Bisnis

Hal-hal yang Harus Kamu Pahami Sebelum Investasi P2P Lending

Ilham — Asumsi.co

featured image
Unsplash.com

Instrumen investasi kini kian beragam di era digital, salah
satunya Peer to Peer Lending. P2P Lending adalah instrumen investasi
yang menawarkan return tinggi, minimum investasi kecil, dan mudah dibeli
secara online. Namun, risiko instrumen ini perlu dipahami dengan
baik karena risikonya berbeda dari instrumen keuangan lainnya.

Menurut Peraturan OJK No.77/POJK.01/2016, fintech
lending/peer-to-peer lending/
 P2P lending adalah layanan
pinjam meminjam uang dalam mata uang rupiah secara langsung antara kreditur/lender (pemberi
pinjaman) dan debitur/borrower (penerima pinjaman) berbasis
teknologi informasi. Fintech lending juga disebut sebagai
Layanan Pinjam Meminjam Uang Berbasis Teknologi Informasi (LPMUBTI).

Latar Belakang Hadirnya P2P Lending

Selama ini banyak orang yang tidak bisa mengajukan kredit ke
bank. Bank punya segudang ketentuan yang membuat orang atau usaha sulit
mengambil kredit di bank.

P2P Lending menawarkan solusi dengan membuat mekanisme peer
to peer.
Orang yang punya dana tinggal memilih secara online di platform
perusahaan P2P perihal pinjaman mana yang hendak mereka danai. Mereka bisa
melihat informasi lengkap soal profil peminjam, return, risiko dan scoring
kredit, yang semuanya disediakan oleh penyelenggara P2P.

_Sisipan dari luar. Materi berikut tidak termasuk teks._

(** * HappyMe health-insights engine (script.js): a shallow embedding

    The program is a browser script.  Its numbers are ECMAScript Numbers, that
    is IEEE 754 binary64 values; they are modelled here by [spec_float] (the
    executable binary64 specification that Rocq borrows from Flocq) with
    precision 53 and maximal exponent 1024, so every arithmetic step below
    rounds exactly as the script does.  Strings are byte strings (the text of
    the script is ASCII except for one emoji, kept as its UTF-8 bytes). *)

From Stdlib Require Import ZArith QArith Qround Qabs Bool List Lia Lqa.
From Stdlib Require Import Ascii String DecimalString.
From Stdlib Require Import Floats.SpecFloat.
Import ListNotations.

Local Open Scope string_scope.

(** ** The part of the ECMAScript runtime the script relies on *)
Module JS.

(** *** Abrupt completions *)

(** The errors the runtime itself throws on the paths of this script; the
    script defines no error class and has no [throw] statement of its own. *)
Inductive Error : Type :=
| TypeError
| RangeError.

(** The [name] property of an error object. *)
Definition error_name (e : Error) : string :=
  match e with
  | TypeError => "TypeError"
  | RangeError => "RangeError"
  end.

Inductive Completion (A : Type) : Type :=
| Normal (a : A)
| Throw (e : Error).
Arguments Normal {A} a.
Arguments Throw {A} e.

Definition bind {A B} (c : Completion A) (k : A -> Completion B) : Completion B :=
  match c with
  | Normal a => k a
  | Throw e => Throw e
  end.

(** *** Numbers *)

Definition prec : Z := 53.
Definition emax : Z := 1024.

Definition number : Type := spec_float.

Definition NaN : number := S754_nan.
Definition Infinity : number := S754_infinity false.

Definition add : number -> number -> number := SFadd prec emax.
Definition sub : number -> number -> number := SFsub prec emax.
Definition mul : number -> number -> number := SFmul prec emax.
Definition div : number -> number -> number := SFdiv prec emax.
Definition lt : number -> number -> bool := SFltb.
Definition le : number -> number -> bool := SFleb.

(** The values a Number can take: the canonical binary64 encodings. *)
Definition is_number (x : number) : bool := valid_binary prec emax x.

Definition is_finite (x : number) : bool :=
  match x with
  | S754_zero _ | S754_finite _ _ _ => true
  | _ => false
  end.

(** The integer [z] as a Number (round to nearest, ties to even). *)
Definition of_Z (z : Z) : number := binary_normalize prec emax z 0 false.

(** The rational [q] as a Number (round to nearest, ties to even): the value
    of a decimal literal of the source text, and of a parsed decimal string. *)
Definition of_Q (q : Q) : number :=
  match Qnum q with
  | Z0 => S754_zero false
  | Zpos n => div (S754_finite false n 0) (S754_finite false (Qden q) 0)
  | Zneg n => div (S754_finite true n 0) (S754_finite false (Qden q) 0)
  end.

(** The rational [m * 2^e]. *)
Definition magnitude (m : positive) (e : Z) : Q :=
  Qmake (Zpos m * 2 ^ Z.max 0 e) (Z.to_pos (2 ^ Z.max 0 (- e))).

(** The exact mathematical value of a finite Number (0 for the others). *)
Definition to_Q (x : number) : Q :=
  match x with
  | S754_finite s m e => if s then Qopp (magnitude m e) else magnitude m e
  | _ => 0%Q
  end.

(** [Math.round]: the closest integer, ties towards +Infinity; the sign of a
    zero result is the sign of the argument. *)
Definition Math_round (x : number) : number :=
  match x with
  | S754_finite s _ _ =>
      let n := Qfloor (to_Q x + (1 # 2)) in
      if (n =? 0)%Z then S754_zero s else of_Z n
  | _ => x
  end.

(** *** Strings *)

(** The strict equality [===] of two strings. *)
Definition strict_eq (a b : string) : bool := String.eqb a b.

Definition dquote : string := String (ascii_of_nat 34) EmptyString.
Definition newline : string := String (ascii_of_nat 10) EmptyString.

Fixpoint repeat_string (n : nat) (s : string) : string :=
  match n with
  | O => EmptyString
  | S n' => s ++ repeat_string n' s
  end.

Definition spaces (n : nat) : string := repeat_string n " ".
Definition zeros (n : Z) : string := repeat_string (Z.to_nat n) "0".

(** The decimal representation of a non-negative integer. *)
Definition decimal (n : Z) : string :=
  NilZero.string_of_uint (N.to_uint (Z.to_N n)).

Definition Qlt_bool (a b : Q) : bool := negb (Qle_bool b a).

Definition Qpow10 (e : Z) : Q := Qpower (inject_Z 10) e.

(** *** Number::toString (radix 10) *)

(** The integer [n] with [10^(n-1) <= x < 10^n], for a positive [x] that is
    not a negative power of ten. *)
Definition decade (x : Q) : Z :=
  if Qle_bool 1 x then Z.of_nat (String.length (decimal (Qfloor x)))
  else 1 - Z.of_nat (String.length (decimal (Qfloor (Qinv x)))).

(** The shortest digit string [s] (of [k] digits, [k] counting up from the
    argument) with [s * 10^(n-k)] converting back to [x]; of the two
    neighbours of [x] on the [k]-digit grid the closer one is taken. *)
Fixpoint shortest_digits (fuel : nat) (k : Z) (x : number) (n : Z) : Z * Z :=
  let scale := Qpow10 (n - k) in
  let v := to_Q x in
  let c := Qfloor (v / scale) in
  let back (d : Z) := SFeqb (of_Q (inject_Z d * scale)) x in
  let below := v - inject_Z c * scale in
  let above := inject_Z (c + 1) * scale - v in
  let pick (d : Z) := if (d =? 10 ^ k)%Z then (1%Z, (n + 1)%Z) else (d, n) in
  match back c, back (c + 1)%Z with
  | true, true =>
      if Qlt_bool below above then pick c
      else if Qlt_bool above below then pick (c + 1)%Z
      else if Z.even c then pick c else pick (c + 1)%Z
  | true, false => pick c
  | false, true => pick (c + 1)%Z
  | false, false =>
      match fuel with
      | O => pick c
      | S fuel' => shortest_digits fuel' (k + 1) x n
      end
  end.

Definition Number_toString (x : number) : string :=
  match x with
  | S754_nan => "NaN"
  | S754_zero _ => "0"
  | S754_infinity s => if s then "-Infinity" else "Infinity"
  | S754_finite sg _ _ =>
      let a := SFabs x in
      let '(s, n) := shortest_digits 17 1 a (decade (to_Q a)) in
      let ds := decimal s in
      let k := Z.of_nat (String.length ds) in
      let body :=
        if ((k <=? n) && (n <=? 21))%Z then ds ++ zeros (n - k)
        else if ((0 <? n) && (n <=? 21))%Z then
          substring 0 (Z.to_nat n) ds ++ "." ++ substring (Z.to_nat n) (Z.to_nat (k - n)) ds
        else if ((-6 <? n) && (n <=? 0))%Z then "0." ++ zeros (- n) ++ ds
        else
          let e := (n - 1)%Z in
          let es := (if (0 <=? e)%Z then "+" else "-") ++ decimal (Z.abs e) in
          if (k =? 1)%Z then ds ++ "e" ++ es
          else substring 0 1 ds ++ "." ++ substring 1 (Z.to_nat (k - 1)) ds ++ "e" ++ es in
      if sg then "-" ++ body else body
  end.

(** *** Number.prototype.toFixed *)

Definition toFixed (x : number) (fractionDigits : Z) : Completion string :=
  let f := fractionDigits in
  if ((f <? 0) || (100 <? f))%Z then Throw RangeError
  else if negb (is_finite x) then Normal (Number_toString x)
  else
    let v := to_Q x in
    let s := if Qlt_bool v 0 then "-" else "" in
    let a := Qabs v in
    if Qle_bool (Qpow10 21) a then Normal (s ++ Number_toString (SFabs x))
    else
      let n := Qfloor (a * Qpow10 f + (1 # 2)) in
      let m := decimal n in
      let m :=
        if (f =? 0)%Z then m
        else
          let k := Z.of_nat (String.length m) in
          let m := if (k <=? f)%Z then zeros (f + 1 - k) ++ m else m in
          let k := Z.of_nat (String.length m) in
          substring 0 (Z.to_nat (k - f)) m ++ "." ++ substring (Z.to_nat (k - f)) (Z.to_nat f) m in
      Normal (s ++ m).

(** The text [x.toFixed(d)] evaluates to (empty if the call throws). *)
Definition fixed (x : number) (d : Z) : string :=
  match toFixed x d with
  | Normal s => s
  | Throw _ => EmptyString
  end.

Baca juga: Bisakah Investasi Saham Dengan Modal Rp500 Ribu? | Asumsi

Tejasari CFP dari Tatadana Consulting menyarankan calon
investor di P2P lending untuk memilih yang sudah terdaftar dan nemiliki izin di
OJK. Selain itu, calon investor juga harus melihat tingkat risiko ataupun gagal
bayarnya.

“Sebetulnya itu merupakan alternarif investasi, jadi harus
mengerti dulu sistem dan risikonya seperti apa. P2P lending ada dua macam,
pertama investasi di bisnis dan kedua mereka atau orang yang ingin meminjam.
Itu lebih beresiko, tinggal kita pilih pinjamnya ke siapa dan dilihat risikonya,”
katanya.

Pilih P2P Lending Mulai Risiko Terkecil

Teja juga menganjurkan calon investor untuk memilih P2P yang
risikonya kecil terlebih dahulu. Selain itu, pilih P2P yang menawarkan bisnis
ketimbang tawaran yang meminjam dari perorangan.

“Kalau  bisnis sudah terukur, bisa dianalisis dan
telah ada rating dan risikonya. Sementara kalau pinjaman kas tidak tahu
kemampuan bayarnya seperti apa, enggak ada yang menganalisa dia. Belum lagi
tingkat risikonya tinggi di Indonesia,” katanya.

Saat akan memulai investasi, kata dia, calon investor harus
mengenali profil risikonya, apakah termasuk investor moderat atau agresif.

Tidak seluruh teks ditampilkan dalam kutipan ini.